First cast out the beam out of thine own eye; and then shalt thou see clearly to cast out the mote out of thy brother's eye

Andrew Klavan, writing in the Spring 2007 edition of City Journal:
The thing I like best about being a conservative is that I don’t have to lie. I don’t have to pretend that men and women are the same. I don’t have to declare that failed or oppressive cultures are as good as mine. I don’t have to say that everyone’s special or that the rich cause poverty or that all religions are a path to God. I don’t have to claim that a bad writer like Alice Walker is a good one or that a good writer like Toni Morrison is a great one. I don’t have to pretend that Islam means peace.

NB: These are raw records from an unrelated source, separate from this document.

(** X11: on one request, the media download, the recognition, the
    persistence gateway and the notification gateway are each invoked at
    most once. *)
Theorem gateways_called_at_most_once (cfg : config) (w : world) (media : option str)
    (from file_hex inv_hex : str) (today : date) (s0 : st) :
  let ev := new_events s0 (snd (whatsapp_webhook cfg w media from file_hex inv_hex today s0)) in
  (List.length (List.filter (fun e => match e with EvGet _ => true | _ => false end) ev) <= 1)%nat /\
  (List.length (List.filter (fun e => match e with EvOcr _ => true | _ => false end) ev) <= 1)%nat /\
  (List.length (List.filter (fun e => match e with EvSave _ _ => true | _ => false end) ev) <= 1)%nat /\
  (List.length (List.filter (fun e => match e with EvSend _ _ => true | _ => false end) ev) <= 1)%nat.
Proof.
  destruct media as [[|c url]|].
  1,3: unfold new_events; simpl; rewrite skipn_all; simpl; lia.
  cbv zeta; run_webhook; new_events_simpl.
  all: simpl; lia.
Qed.

(** X12: with credentials present and no file at the scratch name, a
    failed download answers 400 on a [requests] exception and 500 on any
    other exception; nothing but the download and the existence check of
    the cleanup happens. *)
Theorem download_failure_paths (cfg : config) (w : world) (url from file_hex inv_hex : str)
    (today : date) (s0 : st) :
  url <> [] ->
  let f := scratch_name file_hex in
  let '(resp, s1) := whatsapp_webhook cfg w (Some url) from file_hex inv_hex today s0 in
  falsy (TWILIO_ACCOUNT_SID cfg) || falsy (TWILIO_AUTH_TOKEN cfg) = false ->
  file_exists f s0 = false ->
  (http_get w url (opt_str (TWILIO_ACCOUNT_SID cfg)) (opt_str (TWILIO_AUTH_TOKEN cfg))
     = DlRequestError ->
   resp = JSONError 400 msg_download /\ new_events s0 s1 = [EvGet url; EvExists f]) /\
  (http_get w url (opt_str (TWILIO_ACCOUNT_SID cfg)) (opt_str (TWILIO_AUTH_TOKEN cfg))
     = DlOtherError ->
   resp = JSONError 500 msg_unexpected /\ new_events s0 s1 = [EvGet url; EvExists f]).
Proof.
  intros Hurl; destruct url as [|c url]; [congruence|].
  run_webhook; new_events_simpl.
  all: intros Hc Hx; try discriminate Hc; try discriminate Hx.
  all: split; intros Hd; try discriminate Hd;
       first [split; reflexivity | unfold file_exists in *; simpl in *; congruence].
Qed.

Lemma download_failure_paths_witness :
  let '(resp, s1) :=
    whatsapp_webhook sample_config (world_of DlRequestError WriteOk OcrRaises true true)
      (Some sample_url) sample_from sample_hex1 sample_hex2 sample_today empty_st in
  resp = JSONError 400 msg_download /\
  new_events empty_st s1 = [EvGet sample_url; EvExists (scratch_name sample_hex1)].
Proof.
  generalize (download_failure_paths sample_config
    (world_of DlRequestError WriteOk OcrRaises true true) sample_url sample_from
    sample_hex1 sample_hex2 sample_today empty_st ltac:(discriminate)).
  cbv zeta.
  destruct (whatsapp_webhook _ _ _ _ _ _ _ _) as [resp s1] eqn:E.
  intros H; destruct H as [H _]; [reflexivity|reflexivity|].
  apply H; reflexivity.
Defined.

(** X13: when recognition returns no result, an empty list of pages, or a
    first page that is [None] or empty, the handler answers 400; the effects
    are the download, the write, the recognition and the removal of the
    scratch file by the cleanup. *)
Theorem no_text_path (cfg : config) (w : world) (url from file_hex inv_hex : str)
    (today : date) (s0 : st) (content : list N) (r : option (list (option (list str)))) :
  url <> [] ->
  let f := scratch_name file_hex in
  let '(resp, s1) := whatsapp_webhook cfg w (Some url) from file_hex inv_hex today s0 in
  falsy (TWILIO_ACCOUNT_SID cfg) || falsy (TWILIO_AUTH_TOKEN cfg) = false ->
  http_get w url (opt_str (TWILIO_ACCOUNT_SID cfg)) (opt_str (TWILIO_AUTH_TOKEN cfg))
    = DlOk content ->
  file_write w f content = WriteOk ->
  ocr w f = OcrReturns r ->
  (r = None \/ r = Some [] \/ (exists rest, r = Some (None :: rest))
   \/ (exists rest, r = Some (Some [] :: rest))) ->
  resp = JSONError 400 msg_no_text /\
  new_events s0 s1 = [EvGet url; EvWrite f; EvOcr f; EvExists f; EvRemove f].
Proof.
  intros Hurl; destruct url as [|c url]; [congruence|].
  run_webhook; new_events_simpl.
  all: intros Hc Hd Hw Ho Hr; try discriminate Hc; try discriminate Hd;
       try discriminate Hw; try discriminate Ho.
  all: try (injection Hd as <-); try (injection Ho as <-).
  all: try (split; reflexivity).
  all: exfalso; try created_contra.
  all: destruct Hr as [->|[->|[[rest ->]|[rest ->]]]]; simpl in *; try discriminate.
  all: congruence.
Qed.

Lemma no_text_path_witness :
  let '(resp, s1) :=
    whatsapp_webhook sample_config (world_of (DlOk [137]) WriteOk (OcrReturns None) true true)
      (Some sample_url) sample_from sample_hex1 sample_hex2 sample_today empty_st in
  resp = JSONError 400 msg_no_text /\
  new_events empty_st s1 =
    [EvGet sample_url; EvWrite (scratch_name sample_hex1); EvOcr (scratch_name sample_hex1);
     EvExists (scratch_name sample_hex1); EvRemove (scratch_name sample_hex1)].
Proof.
  generalize (no_text_path sample_config
    (world_of (DlOk [137]) WriteOk (OcrReturns None) true true) sample_url sample_from
    sample_hex1 sample_hex2 sample_today empty_st [137] None ltac:(discriminate)).
  cbv zeta.
  destruct (whatsapp_webhook _ _ _ _ _ _ _ _) as [resp s1] eqn:E.
  intros H; apply H; [reflexivity|reflexivity|reflexivity|reflexivity|left; reflexivity].
Defined.

(** X14: when writing the scratch file raises, or recognition raises, the
    handler answers 500; the scratch file is removed when it was created. *)
Theorem write_or_ocr_failure_paths (cfg : config) (w : world)
    (url from file_hex inv_hex : str) (today : date) (s0 : st) (content : list N) :
  url <> [] ->
  let f := scratch_name file_hex in
  let '(resp, s1) := whatsapp_webhook cfg w (Some url) from file_hex inv_hex today s0 in
  falsy (TWILIO_ACCOUNT_SID cfg) || falsy (TWILIO_AUTH_TOKEN cfg) = false ->
  file_exists f s0 = false ->
  http_get w url (opt_str (TWILIO_ACCOUNT_SID cfg)) (opt_str (TWILIO_AUTH_TOKEN cfg))
    = DlOk content ->
  (forall created, file_write w f content = WriteFail created ->
   resp = JSONError 500 msg_unexpected /\
   new_events s0 s1 = [EvGet url; EvWrite f; EvExists f]
                      ++ (if created then [EvRemove f] else [])) /\
  (file_write w f content = WriteOk -> ocr w f = OcrRaises ->
   resp = JSONError 500 msg_unexpected /\
   new_events s0 s1 = [EvGet url; EvWrite f; EvOcr f; EvExists f; EvRemove f]).
Proof.
  intros Hurl; destruct url as [|c url]; [congruence|].
  run_webhook; new_events_simpl.
  all: intros Hc Hx Hd; try discriminate Hc; try discriminate Hx; try discriminate Hd.
  all: injection Hd as <-.
  all: split; [intros cr Hw|intros Hw Ho]; try discriminate Hw;
       try discriminate Ho.
  all: try (injection Hw; intros; subst).
  all: try match goal with
            | H1 : file_write ?a ?b ?d = _, H2 : file_write ?a ?b ?d = _ |- _ =>
                rewrite H1 in H2; injection H2; intros; subst
            end.
  all: first [split; reflexivity | created_contra
               | unfold file_exists in *; simpl in *; congruence].
Qed.

Lemma write_or_ocr_failure_paths_witness :
  let '(resp, s1) :=
    whatsapp_webhook sample_config
      (world_of (DlOk [137]) (WriteFail true) OcrRaises true true)
      (Some sample_url) sample_from sample_hex1 sample_hex2 sample_today empty_st in
  resp = JSONError 500 msg_unexpected /\
  new_events empty_st s1 =
    [EvGet sample_url; EvWrite (scratch_name sample_hex1);
     EvExists (scratch_name sample_hex1); EvRemove (scratch_name sample_hex1)].
Proof.
  generalize (write_or_ocr_failure_paths sample_config
    (world_of (DlOk [137]) (WriteFail true) OcrRaises true true) sample_url sample_from
    sample_hex1 sample_hex2 sample_today empty_st [137] ltac:(discriminate)).
  cbv zeta.
  destruct (whatsapp_webhook _ _ _ _ _ _ _ _) as [resp s1] eqn:E.
  intros H; destruct H as [H _]; [reflexivity|reflexivity|reflexivity|].
  apply (H true); reflexivity.
Defined.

Of course, like everything, this candor has its price. A politics that depends on honesty will be, by nature, often impolite. Good manners and hypocrisy are intimately intertwined, and so conservatives, with their gimlet-eyed view of the world, are always susceptible to charges of incivility. It’s not really nice, you know, to describe things as they are.

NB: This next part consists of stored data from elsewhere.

(** The right PIN, typed after wrong ones that did not block, sets the
    counter to 0 and logs the account in; nothing is blocked. *)
Lemma auth_loop_right_pin before attempt rest pin_at card row st :
  (∀ k, k ∈ before → pin_at k ≠ r_pin row.2) →
  pin_at attempt = r_pin row.2 →
  r_failed_attempts row.2 + 1 < 3 →
  auth_loop (before ++ attempt :: rest) pin_at card row st =
    (with_account
       (with_db st (update_account (db st) row.1 [kw_failed_attempts 0]))
       (Some (Account_init row)),
     Authenticated).
Proof.
  intros Hwrong Hright Hlow. revert st.
  induction before as [|k before IH]; intros st; simpl.
  - by rewrite decide_True by done.
  - rewrite decide_False by (apply Hwrong; left).
    rewrite decide_False by lia.
    rewrite IH by (intros j Hj; apply Hwrong; by right).
    by rewrite with_db_with_db, db_with_db, update_failed_attempts_twice.
Qed.
End authentication.

(** ** Sequences of operations *)

(** C3. From a state in which every stored balance and the balance of
    the logged-in account, if any, are at least 0 and the machine's cash is
    between 0 and [ATM_CASH_LIMIT], every state reached along any sequence
    of operations (logging in and out, withdrawing, depositing,
    transferring, fast cash, changing the PIN, loading cash) is again such
    a state. *)
Theorem C3_balances_and_cash_stay_in_range (st : ATM) (ops : list operation) :
  balances_nonneg st → cash_in_range st →
  Forall (λ st', balances_nonneg st' ∧ cash_in_range st') (trace st ops).
Proof.
  intros Hbal Hcash. assert (engine_invariant st) as Hst by done.
  clear Hbal Hcash. revert st Hst.
  induction ops as [|o ops IH]; intros st Hst; simpl; [constructor|].
  pose proof (step_invariant st o Hst) as Hstep.
  constructor; [exact Hstep|by apply IH].
Qed.

(** ** The program on its sample data *)

Definition alice_account : Account :=
  mk_account "1001" "Alice" "1234567890" "1111" 100000 0 0.

(** Alice after two withdrawals of 50000: balance 0, 100000 left in the
    machine. *)
Definition alice_emptied : ATM :=
  (withdraw_cash (withdraw_cash alice_session (Some 50000)).1 (Some 50000)).1.

(** Bob sends his 50000 to Alice and leaves; Alice logs in with 150000. *)
Definition alice_richer : ATM :=
  (authenticate
     (logout (transfer_funds bob_session "1001" (Some 50000)).1)
     "1234567890" (λ _, "1111")).1.

(** Three calls of [authenticate] on Bob's card, a wrong PIN each time. *)
Definition bob_locked_out : ATM :=
  (authenticate
     (authenticate
        (authenticate sample_atm "9876543210" wrong_pin).1
        "9876543210" wrong_pin).1
     "9876543210" wrong_pin).1.

Example alice_session_account : current_account alice_session = Some alice_account.
Proof. vm_compute. reflexivity. Qed.

Example alice_richer_account :
  current_account alice_richer =
    Some (mk_account "1001" "Alice" "1234567890" "1111" 150000 0 0).
Proof. vm_compute. reflexivity. Qed.

Example bob_locked_out_row :
  accounts (db bob_locked_out) !! "1002"
    = Some (mk_row "Bob" "9876543210" "2222" 50000 1 3).
Proof. vm_compute. reflexivity. Qed.

Example bob_locked_out_refused :
  (authenticate bob_locked_out "9876543210" (λ _, "2222")).2 = CardBlocked.
Proof. vm_compute. reflexivity. Qed.

(** Scenarios of the specification, section 8. *)
Example scenario_withdraw_at_the_limit :
  let r := withdraw_cash alice_session (Some 50000) in
  r.2 = Withdrawn 50000 50000 ∧ total_cash (db r.1) = 150000 ∧
  (withdraw_cash r.1 (Some 1)).2 = Withdrawn 1 49999.
Proof. vm_compute. done. Qed.

Example scenario_deposit_over_capacity :
  let st := mk_atm (mk_db (accounts sample_db) [] 190000) [] (Some alice_account) in
  deposit_cash st (Some 60000) = (st, AtmCannotAccept).
Proof. vm_compute. reflexivity. Qed.

Example scenario_transfer :
  let st := (withdraw_cash alice_session (Some 50000)).1 in
  let r := transfer_funds st "1002" (Some 30000) in
  r.2 = Transferred 30000 "1002" 20000 ∧
  get_balance (db r.1) "1001" = Some 20000 ∧
  get_balance (db r.1) "1002" = Some 80000 ∧
  total_cash (db r.1) = total_cash (db st) ∧
  length (transactions (db r.1)) = S (S (length (transactions (db st)))).
Proof. vm_compute. done. Qed.

(** C1.  On the sample data, three wrong PINs in one call of
    [authenticate] on Alice's card, which starts unblocked with a counter
    of 0: the call returns False out of the loop, the row has [blocked]
    still 0 and [failed_attempts] 1, not 3. *)
Theorem C1_three_wrong_pins_in_one_call :
  let r := authenticate sample_atm "1234567890" wrong_pin in
  r_blocked alice = 0 ∧ r_failed_attempts alice = 0 ∧
  (∀ attempt, wrong_pin attempt ≠ r_pin alice) ∧
  r.2 = AttemptsUsedUp ∧ auth_returns r.2 = false ∧
  accounts (db r.1) !! "1001"
    = Some (mk_row "Alice" "1234567890" "1111" 100000 0 1).
Proof. vm_compute. repeat split; discriminate || done. Qed.

(** C2.  On the sample data, Alice, logged in with 100000, transfers
    30000 to her own account number: the transfer is reported as done, her
    stored balance becomes 130000 while the account object holds 70000;
    the sum of the source's and the target's stored balances went from
    200000 to 260000.  The machine's cash is unchanged. *)
Theorem C2_transfer_to_own_account :
  let st := alice_session in
  let r := transfer_funds st "1001" (Some 30000) in
  account_no <$> current_account st = Some "1001" ∧
  get_balance (db st) "1001" = Some 100000 ∧
  r.2 = Transferred 30000 "1001" 70000 ∧
  get_balance (db r.1) "1001" = Some 130000 ∧
  balance <$> current_account r.1 = Some 70000 ∧
  total_cash (db r.1) = total_cash (db st).
Proof. vm_compute. done. Qed.

(** C5.  On the sample data, Alice types 0 at the fast-cash menu, which
    offers 1, 2 and 3: the index -1 picks the last preset, 5000 is
    withdrawn from her balance and from the machine and a "Fast Cash"
    transaction is recorded.  -1 and -2 are accepted the same way. *)
Theorem C5_fast_cash_choice_zero :
  let st := alice_session in
  let r := fast_cash st (Some 0) in
  r.2 = Withdrawn 5000 95000 ∧
  get_balance (db st) "1001" = Some 100000 ∧
  get_balance (db r.1) "1001" = Some 95000 ∧
  total_cash (db st) = 200000 ∧ total_cash (db r.1) = 195000 ∧
  transactions (db r.1) = [mk_transaction "1001" "Fast Cash" 5000 ""] ∧
  (fast_cash st (Some (-1))).2 = Withdrawn 1000 99000 ∧
  (fast_cash st (Some (-2))).2 = Withdrawn 500 99500.
Proof. vm_compute. done. Qed.

(** Alice logs in, withdraws 50000 and transfers 30000 to her own
    account number: her row holds 80000, the account object 20000, the
    machine 150000. *)
Definition alice_after_paying_herself : ATM :=
  (transfer_funds (withdraw_cash alice_session (Some 50000)).1
                  "1001" (Some 30000)).1.

(** C4.  On the sample data, after Alice withdrew 50000 and transferred
    30000 to her own account number, she withdraws 1000: every check
    passes and the withdrawal is reported with a new balance of 19000; the
    machine's cash goes down by 1000, from 150000 to 149000, and one
    "Withdraw" transaction of 1000 is appended; her stored balance, 80000
    before, is 19000 after: it went down by 61000, not by 1000. *)
Theorem C4_withdrawal_after_transfer_to_self :
  let st := alice_after_paying_herself in
  let r := withdraw_cash st (Some 1000) in
  balance <$> current_account st = Some 20000 ∧
  get_balance (db st) "1001" = Some 80000 ∧
  total_cash (db st) = 150000 ∧
  r.2 = Withdrawn 1000 19000 ∧
  get_balance (db r.1) "1001" = Some 19000 ∧
  balance <$> current_account r.1 = Some 19000 ∧
  total_cash (db r.1) = 149000 ∧
  transactions (db r.1)
    = transactions (db st) ++ [mk_transaction "1001" "Withdraw" 1000 ""].
Proof. vm_compute. done. Qed.

(** C6.  On the sample data, after Alice withdrew 50000 and transferred
    30000 to her own account number, she deposits 1000: the deposit is
    accepted and reported with a new balance of 21000; the machine's cash
    goes up by 1000, from 150000 to 151000, and one "Deposit" transaction
    of 1000 is appended; her stored balance, 80000 before, is 21000 after:
    the deposit lowered it by 59000. *)
Theorem C6_deposit_after_transfer_to_self :
  let st := alice_after_paying_herself in
  let r := deposit_cash st (Some 1000) in
  balance <$> current_account st = Some 20000 ∧
  get_balance (db st) "1001" = Some 80000 ∧
  total_cash (db st) = 150000 ∧
  r.2 = Deposited 1000 21000 ∧
  get_balance (db r.1) "1001" = Some 21000 ∧
  balance <$> current_account r.1 = Some 21000 ∧
  total_cash (db r.1) = 151000 ∧
  transactions (db r.1)
    = transactions (db st) ++ [mk_transaction "1001" "Deposit" 1000 ""].
Proof. vm_compute. done. Qed.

This is leftism’s great strength: it’s all white lies. That’s its only advantage, as far as I can tell. None of its programs actually works, after all. From statism and income redistribution to liberalized criminal laws and multiculturalism, from its assault on religion to its redefinition of family, leftist policies have made the common life worse wherever they’re installed. But because it depends on—indeed is defined by—describing the human condition inaccurately, leftism is nothing if not polite. With its tortuous attempts to rename unpleasant facts out of existence—he’s not crippled, dear, he’s handicapped; it’s not a slum, it’s an inner city; it’s not surrender, it’s redeployment—leftism has outlived its own failure by hiding itself within the most labyrinthine construct of social delicacy since Victoria was queen.

I very much like the idea of a conservatism that tells it like it is and the hell with the consequences. Would that it were so.

But the very notion that in 2007, a putatively serious writer can link the American conservative movement with truthtelling, of all things, is so ridiculous that I think it must be some kind of twisted performance art.

It's lots of fun shooting fish in a barrel (yes, Alice Walker sucks and multiculturalism is feelgood crap) and setting up PC strawmen and then knocking them down, but it's not very good exercise; to get a real workout, you need to be punching the heavy bag.

The first conservative to step up to the plate and offer honest, no-holds-barred and damn-the-consequences talk about, e.g., one or more of the following will win my heart:
  • How the wars in Iraq and Afghanistan are going, and what "victory" will look like there.
  • Science and the public sphere (stem cells, evolution, energy policy, global warming, etc.)
  • Entitlement programs, most notably the ones created by the current "conservative" administration and how we're going to pay for them.